■ **WHAT TO WORK ON**: Below are entries; copy exactly the lines from the one with "mk_kernel 4 8" through the one with "the SR-IOV code", both included, and leave out the rest.

■ **RECORDS FOR THE TASK**:
━━━━━━━━━━━━━━━━━━━━
(* ===== verification/VectorProps.v ===== *)
(** * Every ring is served by an interrupt vector (Queues.v)

    [ixgbe_alloc_q_vectors] spreads the rings over the vectors; when an
    allocation fails everything is taken back.  [vectors_ok] is the invariant
    between the arrays of rings and the lists of the vectors. *)
From S2P Require Import Prelude Regs Types Queues QueueProps RingProps.

(** ** Rings and vectors *)
Inductive kind := KTx | KXdp | KRx.

#[export] Instance kind_eq_dec : EqDecision kind.
Proof. solve_decision. Defined.

Definition arr (k : kind) : ring_array := match k with KTx => tx_array | KXdp => xdp_array | KRx => rx_array end.
Definition rings (k : kind) (a : adapter) : list (option ring) := ra_get (arr k) a.
Definition count (k : kind) (q : qconf) : Z :=
  match k with KTx => num_tx_queues q | KXdp => num_xdp_queues q | KRx => num_rx_queues q end.
Definition add (k : kind) : Z -> Z -> A unit :=
  match k with KTx => add_tx_ring | KXdp => add_xdp_ring | KRx => add_rx_ring end.

(** the vector has ring [i] on its list *)
Definition listed (k : kind) (qv : ixgbe_q_vector) (i : Z) : Prop :=
  match k with KTx => (false, i) ∈ v_tx qv | KXdp => (true, i) ∈ v_tx qv | KRx => i ∈ v_rx qv end.

(** the first [n] vectors exist and list rings of the arrays; every ring knows its
    index and is on the list of its vector *)
Record vectors_ok (n : Z) (a : adapter) : Prop := {
  vo_vec : forall v, 0 <= v < n -> exists qv, q_vector a !! Z.to_nat v = Some (Some qv) /\
    forall k i, listed k qv i -> 0 <= i < Z.of_nat (length (rings k a));
  vo_none : forall v qv, n <= v -> 0 <= v -> q_vector a !! Z.to_nat v <> Some (Some qv);
  vo_ring : forall k i r, 0 <= i -> rings k a !! Z.to_nat i = Some (Some r) ->
    queue_index r = i /\ 0 <= r_vector r < n /\
    exists qv, q_vector a !! Z.to_nat (r_vector r) = Some (Some qv) /\ listed k qv i;
}.

Definition present (k : kind) (a : adapter) (i : Z) : Prop :=
  exists r, rings k a !! Z.to_nat i = Some (Some r).

(** rings only come in *)
Record grows (a a' : adapter) : Prop := {
  gr_conf : conf a' = conf a;
  gr_vec : length (q_vector a') = length (q_vector a);
  gr_len : forall k, length (rings k a') = length (rings k a);
  gr_keep : forall k i, present k a i -> present k a' i;
}.

#[export] Instance grows_preorder : PreOrder grows.
Proof.
  split.
  - by intros a.
  - intros a b c [] []. split; [congruence|congruence|intros; congruence|auto].
Qed.

Lemma rings_set k k' l a : rings k (ra_set (arr k') l a) = if decide (k = k') then l else rings k a.
Proof. by destruct k, k'. Qed.
Lemma rings_set_vec k l a : rings k (set_q_vector l a) = rings k a.
Proof. by destruct k. Qed.
Lemma vec_set k l a : q_vector (ra_set (arr k) l a) = q_vector a.
Proof. by destruct k. Qed.

(** ** Adding a ring *)
Definition added (k : kind) (v i : Z) (qv : ixgbe_q_vector) (a a' : adapter) : Prop :=
  exists qv' r, a' = ra_set (arr k) (<[Z.to_nat i := Some r]> (rings k a))
                       (set_q_vector (<[Z.to_nat v := Some qv']> (q_vector a)) a) /\
    queue_index r = i /\ r_vector r = v /\
    forall k' j, listed k' qv' j <-> listed k' qv j \/ (k' = k /\ j = i).

Lemma add_effect k v i qv a : 0 <= v -> q_vector a !! Z.to_nat v = Some (Some qv) ->
  0 <= i < Z.of_nat (length (rings k a)) -> i < 256 ->
  wp (add k v i) (fun _ a' => added k v i qv a a') a.
Proof.
  intros Hv Hq Hi Hi8. pose proof (lookup_lt_Some _ _ _ Hq) as Hlt.
  assert (E8 : u8 i = i) by (apply u8_small; lia).
  destruct k; cbn [add]; unfold add_tx_ring, add_xdp_ring, add_rx_ring; wp_step; apply wp_get; cbv zeta; wp_step;
    (eapply deref_effect; [done|exact Hq|]); wp_step; (apply wp_upd_c; [lia|]); wp_step; (apply wp_upd_c; [exact Hi|]);
    apply wp_modify; rewrite E8; eexists _, _; (split; [reflexivity|]); (split; [done|]); (split; [done|]);
    intros [] j; cbn; rewrite ?elem_of_cons; naive_solver.
Qed.
(** A scheme that was brought up and torn down again leaves no ring, no vector
    and no count, whether or not the allocations succeeded. *)
Theorem init_then_clear a : probed a -> counts_fit K a ->
  wp (e ← ixgbe_init_interrupt_scheme K;
      if negb (e =? 0) then mret e else ixgbe_clear_interrupt_scheme ;; mret e) (fun e a' =>
    all_null a' /\ num_q_vectors (conf a') = 0 /\ msix_enabled (conf a') = false /\
    (forall k, count k (conf a') = 0) /\ (e = 0 \/ exists v, alloc_ok K v = false)) a.
Proof using HK.
  intros Hp Hf0. wp_step. eapply wp_mono; [by apply init_scheme|].
  intros e a1 [[-> Hup]|(-> & Hn & Hf & Hm & Hq & Hk)]; cbn [Z.eqb IXGBE_SUCCESS negb].
  - wp_step. eapply wp_mono; [by apply clear_scheme|]. intros [] a2 (H1 & H2 & H3 & H4). apply wp_ret. auto 6.
  - apply wp_ret. auto 6.
Qed.
End Scheme.

(** ** Witnesses: 82599, eight pools of two queues, four processors *)
Definition sample_kernel (ok : bool) : kernel :=
  mk_kernel 4 8 true (fun lo hi => if hi <? lo then -28 else hi) 0 false (fun v => ok || (v <? 2)).
Definition sample_adapter (pools : Z) : adapter :=
  mk_adapter (sample_conf ixgbe_mac_82599EB 0 pools 2 true) (replicate 71 None) (replicate 71 None) (replicate 64 None)
    (replicate 64 None).

Lemma replicate_null {X} n i (x : X) : replicate n (@None X) !! i <> Some (Some x).
Proof. rewrite lookup_replicate. naive_solver. Qed.

Lemma sample_kernel_ok ok : kernel_ok (sample_kernel ok).
Proof. split; cbn; [lia|lia|]. intros lo hi. destruct (Z.ltb_spec hi lo); lia. Qed.

Lemma sample_fit ok : counts_fit (sample_kernel ok) (sample_adapter 8).
Proof. by split; vm_compute. Qed.
Lemma sample_probed : probed (sample_adapter 8).
Proof.
  split; try by vm_compute.
  - by apply sample_wf.
  - split; [intros []; apply replicate_null|apply replicate_null].
  - intros []; apply Nat.leb_le; reflexivity.
Qed.


Lemma init_then_clear_witness :
  wp (e ← ixgbe_init_interrupt_scheme (sample_kernel false);
      if negb (e =? 0) then mret e else ixgbe_clear_interrupt_scheme ;; mret e) (fun e a' => all_null a') (sample_adapter 8).
Proof.
  eapply wp_mono; [apply (init_then_clear _ (sample_kernel_ok false) _ sample_probed (sample_fit false))|]. intros e a' H. apply H.
Defined.

(** The queue counts are not bounded by the arrays of ring pointers: 64 pools
    of two queues, which the module parameters allow, ask for 128 rings, and the
    allocation of the vectors writes behind the 71 entries of [tx_ring]. *)
Theorem vmdq_rings_overflow_arrays :
  let q := counts_of (sample_kernel true) (conf (sample_adapter 64)) in
  num_rx_queues q = 128 /\ MAX_RX_QUEUES = 71 /\
  ixgbe_init_interrupt_scheme (sample_kernel true) (sample_adapter 64) = Fault FOutOfBounds.
Proof. vm_compute. done. Qed.
(* ===== verification/PfState.v ===== *)
(** * The state of the physical function

    The part of [struct ixgbe_adapter] that the filter code of ixgbe_main.c and
    the SR-IOV code share: the hardware with its device ([pw]), the rings and
    features of ixgbe_lib.c ([ad]), the network device, the data kept per VF, the
    table of receive addresses and the VLANs of the PF.  Flags are booleans.  A
    pointer is [None] when it is NULL; [vf_mvs] is also [None] when the list head
    was never initialised or the entries were freed, so that walking the list is
    a fault.  Statistics, locks and kernel handles that this code does not read
    are left out.

    [__dev_uc_sync] of the kernel only calls the two functions it is given; what
    it does is a script ([uc_script]) that the kernel picks in each state. *)
From S2P Require Import Prelude Regs Types Osdep Queues.

Definition EPERM : Z := 1.
Definition EINVAL : Z := 22.
Definition ENOSPC : Z := 28.
Definition EPROTONOSUPPORT : Z := 93.
Definition ETH_ALEN : Z := 6.
Definition ETH_HLEN : Z := 14.
Definition ETH_FRAME_LEN : Z := 1514.
Definition ETH_FCS_LEN : Z := 4.
Definition ETH_P_PAUSE : Z := 0x8808.
Definition VLAN_N_VID : Z := 4096.
Definition VLAN_VID_MASK : Z := 0xfff.
Definition VLAN_PRIO_SHIFT : Z := 13.

(** ** Data *)

(** struct net_device: what the code reads of it *)
Record net_device := mk_netdev {
  iff_promisc : bool; iff_allmulti : bool; f_vlan_ctag_rx : bool; f_vlan_ctag_filter : bool;
  running : bool; mc_list : list (list Z); mtu : Z; fcoe_mtu : bool; prio_tc_map : list Z;
}.

(** struct ixgbe_mac_addr *)
Record ixgbe_mac_addr := mk_mac_addr { m_addr : list Z; m_pool : Z; m_state : Z }.

(** struct vf_macvlans *)
Record vf_macvlans := mk_mv { mv_vf : Z; mv_free : bool; mv_is_macvlan : bool; mv_addr : list Z }.

(** struct vf_data_storage *)
Record vf_data_storage := mk_vf {
  vfdev : option Z; vf_mac_addresses : list Z; vf_mc_hashes : list Z; num_vf_mc_hashes : Z;
  clear_to_send : bool; pf_set_mac : bool; pf_vlan : Z; pf_qos : Z; tx_rate : Z; link_enable :
  bool; link_state : Z; spoofchk_enabled : bool; rss_query_enabled : bool; trusted : bool;
  xcast_mode : Z; vf_api : Z;
}.
Definition put_vfdev (x : option Z) (v : vf_data_storage) : vf_data_storage := mk_vf x
  (vf_mac_addresses v) (vf_mc_hashes v) (num_vf_mc_hashes v) (clear_to_send v) (pf_set_mac v)
  (pf_vlan v) (pf_qos v) (tx_rate v) (link_enable v) (link_state v) (spoofchk_enabled v)
  (rss_query_enabled v) (trusted v) (xcast_mode v) (vf_api v).
Definition put_vf_mac_addresses (x : list Z) (v : vf_data_storage) : vf_data_storage := mk_vf (vfdev
  v) x (vf_mc_hashes v) (num_vf_mc_hashes v) (clear_to_send v) (pf_set_mac v) (pf_vlan v) (pf_qos v)
  (tx_rate v) (link_enable v) (link_state v) (spoofchk_enabled v) (rss_query_enabled v) (trusted v)
  (xcast_mode v) (vf_api v).
Definition put_vf_mc_hashes (x : list Z) (v : vf_data_storage) : vf_data_storage := mk_vf (vfdev v)
  (vf_mac_addresses v) x (num_vf_mc_hashes v) (clear_to_send v) (pf_set_mac v) (pf_vlan v) (pf_qos
  v) (tx_rate v) (link_enable v) (link_state v) (spoofchk_enabled v) (rss_query_enabled v) (trusted
  v) (xcast_mode v) (vf_api v).
Definition put_num_vf_mc_hashes (x : Z) (v : vf_data_storage) : vf_data_storage := mk_vf (vfdev v)
  (vf_mac_addresses v) (vf_mc_hashes v) x (clear_to_send v) (pf_set_mac v) (pf_vlan v) (pf_qos v)
  (tx_rate v) (link_enable v) (link_state v) (spoofchk_enabled v) (rss_query_enabled v) (trusted v)
  (xcast_mode v) (vf_api v).
Definition put_clear_to_send (x : bool) (v : vf_data_storage) : vf_data_storage := mk_vf (vfdev v)
  (vf_mac_addresses v) (vf_mc_hashes v) (num_vf_mc_hashes v) x (pf_set_mac v) (pf_vlan v) (pf_qos v)
  (tx_rate v) (link_enable v) (link_state v) (spoofchk_enabled v) (rss_query_enabled v) (trusted v)
  (xcast_mode v) (vf_api v).
Definition put_pf_set_mac (x : bool) (v : vf_data_storage) : vf_data_storage := mk_vf (vfdev v)
  (vf_mac_addresses v) (vf_mc_hashes v) (num_vf_mc_hashes v) (clear_to_send v) x (pf_vlan v) (pf_qos
  v) (tx_rate v) (link_enable v) (link_state v) (spoofchk_enabled v) (rss_query_enabled v) (trusted
  v) (xcast_mode v) (vf_api v).
Definition put_pf_vlan (x : Z) (v : vf_data_storage) : vf_data_storage := mk_vf (vfdev v)
  (vf_mac_addresses v) (vf_mc_hashes v) (num_vf_mc_hashes v) (clear_to_send v) (pf_set_mac v) x
  (pf_qos v) (tx_rate v) (link_enable v) (link_state v) (spoofchk_enabled v) (rss_query_enabled v)
  (trusted v) (xcast_mode v) (vf_api v).
Definition put_pf_qos (x : Z) (v : vf_data_storage) : vf_data_storage := mk_vf (vfdev v)
  (vf_mac_addresses v) (vf_mc_hashes v) (num_vf_mc_hashes v) (clear_to_send v) (pf_set_mac v)
  (pf_vlan v) x (tx_rate v) (link_enable v) (link_state v) (spoofchk_enabled v) (rss_query_enabled
  v) (trusted v) (xcast_mode v) (vf_api v).
Definition put_tx_rate (x : Z) (v : vf_data_storage) : vf_data_storage := mk_vf (vfdev v)
  (vf_mac_addresses v) (vf_mc_hashes v) (num_vf_mc_hashes v) (clear_to_send v) (pf_set_mac v)
  (pf_vlan v) (pf_qos v) x (link_enable v) (link_state v) (spoofchk_enabled v) (rss_query_enabled v)
  (trusted v) (xcast_mode v) (vf_api v).
Definition put_link_enable (x : bool) (v : vf_data_storage) : vf_data_storage := mk_vf (vfdev v)
  (vf_mac_addresses v) (vf_mc_hashes v) (num_vf_mc_hashes v) (clear_to_send v) (pf_set_mac v)
  (pf_vlan v) (pf_qos v) (tx_rate v) x (link_state v) (spoofchk_enabled v) (rss_query_enabled v)
  (trusted v) (xcast_mode v) (vf_api v).
Definition put_link_state (x : Z) (v : vf_data_storage) : vf_data_storage := mk_vf (vfdev v)
  (vf_mac_addresses v) (vf_mc_hashes v) (num_vf_mc_hashes v) (clear_to_send v) (pf_set_mac v)
  (pf_vlan v) (pf_qos v) (tx_rate v) (link_enable v) x (spoofchk_enabled v) (rss_query_enabled v)
  (trusted v) (xcast_mode v) (vf_api v).
Definition put_spoofchk_enabled (x : bool) (v : vf_data_storage) : vf_data_storage := mk_vf (vfdev
  v) (vf_mac_addresses v) (vf_mc_hashes v) (num_vf_mc_hashes v) (clear_to_send v) (pf_set_mac v)
  (pf_vlan v) (pf_qos v) (tx_rate v) (link_enable v) (link_state v) x (rss_query_enabled v) (trusted
  v) (xcast_mode v) (vf_api v).
Definition put_rss_query_enabled (x : bool) (v : vf_data_storage) : vf_data_storage := mk_vf (vfdev
  v) (vf_mac_addresses v) (vf_mc_hashes v) (num_vf_mc_hashes v) (clear_to_send v) (pf_set_mac v)
  (pf_vlan v) (pf_qos v) (tx_rate v) (link_enable v) (link_state v) (spoofchk_enabled v) x (trusted
  v) (xcast_mode v) (vf_api v).
Definition put_trusted (x : bool) (v : vf_data_storage) : vf_data_storage := mk_vf (vfdev v)
  (vf_mac_addresses v) (vf_mc_hashes v) (num_vf_mc_hashes v) (clear_to_send v) (pf_set_mac v)
  (pf_vlan v) (pf_qos v) (tx_rate v) (link_enable v) (link_state v) (spoofchk_enabled v)
  (rss_query_enabled v) x (xcast_mode v) (vf_api v).
Definition put_xcast_mode (x : Z) (v : vf_data_storage) : vf_data_storage := mk_vf (vfdev v)
  (vf_mac_addresses v) (vf_mc_hashes v) (num_vf_mc_hashes v) (clear_to_send v) (pf_set_mac v)
  (pf_vlan v) (pf_qos v) (tx_rate v) (link_enable v) (link_state v) (spoofchk_enabled v)
  (rss_query_enabled v) (trusted v) x (vf_api v).
Definition put_vf_api (x : Z) (v : vf_data_storage) : vf_data_storage := mk_vf (vfdev v)
  (vf_mac_addresses v) (vf_mc_hashes v) (num_vf_mc_hashes v) (clear_to_send v) (pf_set_mac v)
  (pf_vlan v) (pf_qos v) (tx_rate v) (link_enable v) (link_state v) (spoofchk_enabled v)
  (rss_query_enabled v) (trusted v) (xcast_mode v) x.
Definition ixgbe_disable_port_vlan (vf : Z) : PF Z :=
  v ← get_vf vf;
  err ← ixgbe_set_vf_vlan false (pf_vlan v) vf;
  ixgbe_set_vf_vlan true 0 vf ;;
  ixgbe_clear_vmvir vf ;;
  ixgbe_set_vmolr vf true ;;
  s ← get;
  (if is_x550 s then ixgbe_write_qde vf IXGBE_QDE_ENABLE else mret tt) ;;
  mod_vf vf (put_pf_vlan 0) ;;
  mod_vf vf (put_pf_qos 0) ;;
  mret err.

(** [proto_8021q]: the protocol asked for is 802.1Q *)
Definition ixgbe_ndo_set_vf_vlan (vf vlan qos : Z) (proto_8021q : bool) : PF Z :=
  s ← get;
  if bad_vf vf s || (VLAN_VID_MASK - 1 <? vlan) || (7 <? qos) then mret (- EINVAL)
  else if negb proto_8021q then mret (- EPROTONOSUPPORT)
  else if negb (vlan =? 0) || negb (qos =? 0) then
    v ← get_vf vf;
    err ← (if negb (pf_vlan v =? 0) then ixgbe_disable_port_vlan vf else mret 0);
    if negb (err =? 0) then mret err else ixgbe_enable_port_vlan vf vlan qos
  else ixgbe_disable_port_vlan vf.

Definition ixgbe_link_mbps (s : pf) : Z :=
  if link_speed s =? IXGBE_LINK_SPEED_100_FULL then 100
  else if link_speed s =? IXGBE_LINK_SPEED_1GB_FULL then 1000
  else if link_speed s =? IXGBE_LINK_SPEED_10GB_FULL then 10000
  else 0.

(** the rate factor for a VF that may send [tx_rate] Mbps *)
Definition rate_factor (link_speed tx_rate : Z) : Z :=
  if tx_rate =? 0 then 0
  else
    Z.lor (Z.land (u32 (Z.shiftl (u32 link_speed) IXGBE_RTTBCNRC_RF_INT_SHIFT) / tx_rate)
             (Z.lor IXGBE_RTTBCNRC_RF_INT_MASK IXGBE_RTTBCNRC_RF_DEC_MASK))
          IXGBE_RTTBCNRC_RS_ENA.

Definition ixgbe_set_vf_rate_limit (vf : Z) : PF unit :=
  v ← get_vf vf;
  s ← get;
  let bcnrc_val := rate_factor (vf_rate_link_speed s) (tx_rate v) in
  (match pf_mac s with
   | ixgbe_mac_82599EB => WR IXGBE_RTTBCNRM 0x4
   | ixgbe_mac_X540 => WR IXGBE_RTTBCNRM 0x14
   | _ => mret tt
   end) ;;
  let queues_per_pool := u16 (ALIGN_NOT_MASK 1 (mask (vmdq (conf (ad s))))) in
  for_loop (Z.to_nat queues_per_pool) 0 (fun queue =>
    WR IXGBE_RTTDQSEL (vf * queues_per_pool + queue) ;;
    WR IXGBE_RTTBCNRC bcnrc_val).

Definition ixgbe_check_vf_rate_limit : PF unit :=
  s ← get;
  if vf_rate_link_speed s =? 0 then mret tt
  else
    (if negb (ixgbe_link_mbps s =? vf_rate_link_speed s) then modify (put_vf_rate_link_speed 0)
     else mret tt) ;;
    for_loop (Z.to_nat (num_vfs s)) 0 (fun i =>
      s ← get;
      (if vf_rate_link_speed s =? 0 then mod_vf i (put_tx_rate 0) else mret tt) ;;
      ixgbe_set_vf_rate_limit i).

Definition ixgbe_ndo_set_vf_bw (vf max_tx_rate : Z) : PF Z :=
  s ← get;
  if bad_vf vf s then mret (- EINVAL)
  else if negb (link_up s) then mret (- EINVAL)
  else
    let link_speed := ixgbe_link_mbps s in
    if negb (link_speed =? 10000) then mret (- EINVAL)
    else if negb (max_tx_rate =? 0) && ((max_tx_rate <=? 10) || (link_speed <? max_tx_rate))
    then mret (- EINVAL)
    else
      modify (put_vf_rate_link_speed link_speed) ;;
      mod_vf vf (put_tx_rate (u16 max_tx_rate)) ;;
      ixgbe_set_vf_rate_limit vf ;;
      mret 0.

Definition ixgbe_ndo_set_vf_spoofchk (vf : Z) (setting : bool) : PF Z :=
  s ← get;
  if bad_vf vf s then mret (- EINVAL)
  else
    mod_vf vf (put_spoofchk_enabled setting) ;;
    anti_spoofing (ixgbe_set_mac_anti_spoofing setting vf) ;;
    anti_spoofing (ixgbe_set_vlan_anti_spoofing setting vf) ;;
    (if is_x550 s then
       let lead := Z.lor IXGBE_ETQF_FILTER_EN IXGBE_ETQF_TX_ANTISPOOF in
       WR (IXGBE_ETQF IXGBE_ETQF_FILTER_LLDP) (Z.lor lead IXGBE_ETH_P_LLDP) ;;
       WR (IXGBE_ETQF IXGBE_ETQF_FILTER_FC) (Z.lor lead ETH_P_PAUSE) ;;
       lift (ixgbe_set_ethertype_anti_spoofing_X550 setting vf)
     else mret tt) ;;
    mret 0.

Definition ixgbe_set_vf_link_state (vf state : Z) : PF unit :=
  mod_vf vf (put_link_state state) ;;
  s ← get;
  (if state =? IFLA_VF_LINK_STATE_AUTO then mod_vf vf (put_link_enable (negb (__IXGBE_DOWN (back (hw s)))))
   else if state =? IFLA_VF_LINK_STATE_ENABLE then mod_vf vf (put_link_enable true)
   else if state =? IFLA_VF_LINK_STATE_DISABLE then mod_vf vf (put_link_enable false)
   else mret tt) ;;
  ixgbe_set_vf_rx_tx vf ;;
  mod_vf vf (put_clear_to_send false) ;;
  ixgbe_ping_vf vf.

Definition ixgbe_set_all_vfs : PF unit :=
  s ← get;
  for_loop (Z.to_nat (num_vfs s)) 0 (fun i =>
    v ← get_vf i; ixgbe_set_vf_link_state i (link_state v)).

Definition ixgbe_ndo_set_vf_link_state (vf state : Z) : PF Z :=
  s ← get;
  if bad_vf vf s then mret (- EINVAL)
  else if state =? IFLA_VF_LINK_STATE_ENABLE then mret 0
  else if (state =? IFLA_VF_LINK_STATE_DISABLE) || (state =? IFLA_VF_LINK_STATE_AUTO)
  then ixgbe_set_vf_link_state vf state ;; mret 0
  else mret (- EINVAL).

Definition ixgbe_ndo_set_vf_rss_query_en (vf : Z) (setting : bool) : PF Z :=
  s ← get;
  if (mac_type_val (pf_mac s) <? mac_type_val ixgbe_mac_82599EB) || is_x550 s then mret (- EOPNOTSUPP)
  else if bad_vf vf s then mret (- EINVAL)
  else mod_vf vf (put_rss_query_enabled setting) ;; mret 0.

(** struct ifla_vf_info *)
Record ifla_vf_info := mk_ivi {
  ivi_vf : Z; ivi_mac : list Z; ivi_max_tx_rate : Z; ivi_min_tx_rate : Z; ivi_vlan : Z; ivi_qos : Z;
  ivi_linkstate : Z; ivi_spoofchk : bool; ivi_rss_query_en : bool; ivi_trusted : bool;
}.
Definition ixgbe_ndo_get_vf_config (vf : Z) : PF (Z + ifla_vf_info) :=
  s ← get;
  if bad_vf vf s then mret (inl (- EINVAL))
  else
    v ← get_vf vf;
    mret (inr (mk_ivi vf (vf_mac_addresses v) (tx_rate v) 0 (pf_vlan v) (pf_qos v) (link_state v)
                (spoofchk_enabled v) (rss_query_enabled v) (trusted v))).
End Sriov.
━━━━━━━━━━━━━━━━━━━━
■ **TASK OUTPUT**:
  mk_kernel 4 8 true (fun lo hi => if hi <? lo then -28 else hi) 0 false (fun v => ok || (v <? 2)).
Definition sample_adapter (pools : Z) : adapter :=
  mk_adapter (sample_conf ixgbe_mac_82599EB 0 pools 2 true) (replicate 71 None) (replicate 71 None) (replicate 64 None)
    (replicate 64 None).

Lemma replicate_null {X} n i (x : X) : replicate n (@None X) !! i <> Some (Some x).
Proof. rewrite lookup_replicate. naive_solver. Qed.

Lemma sample_kernel_ok ok : kernel_ok (sample_kernel ok).
Proof. split; cbn; [lia|lia|]. intros lo hi. destruct (Z.ltb_spec hi lo); lia. Qed.

Lemma sample_fit ok : counts_fit (sample_kernel ok) (sample_adapter 8).
Proof. by split; vm_compute. Qed.
Lemma sample_probed : probed (sample_adapter 8).
Proof.
  split; try by vm_compute.
  - by apply sample_wf.
  - split; [intros []; apply replicate_null|apply replicate_null].
  - intros []; apply Nat.leb_le; reflexivity.
Qed.


Lemma init_then_clear_witness :
  wp (e ← ixgbe_init_interrupt_scheme (sample_kernel false);
      if negb (e =? 0) then mret e else ixgbe_clear_interrupt_scheme ;; mret e) (fun e a' => all_null a') (sample_adapter 8).
Proof.
  eapply wp_mono; [apply (init_then_clear _ (sample_kernel_ok false) _ sample_probed (sample_fit false))|]. intros e a' H. apply H.
Defined.

(** The queue counts are not bounded by the arrays of ring pointers: 64 pools
    of two queues, which the module parameters allow, ask for 128 rings, and the
    allocation of the vectors writes behind the 71 entries of [tx_ring]. *)
Theorem vmdq_rings_overflow_arrays :
  let q := counts_of (sample_kernel true) (conf (sample_adapter 64)) in
  num_rx_queues q = 128 /\ MAX_RX_QUEUES = 71 /\
  ixgbe_init_interrupt_scheme (sample_kernel true) (sample_adapter 64) = Fault FOutOfBounds.
Proof. vm_compute. done. Qed.
(* ===== verification/PfState.v ===== *)
(** * The state of the physical function

    The part of [struct ixgbe_adapter] that the filter code of ixgbe_main.c and
    the SR-IOV code share: the hardware with its device ([pw]), the rings and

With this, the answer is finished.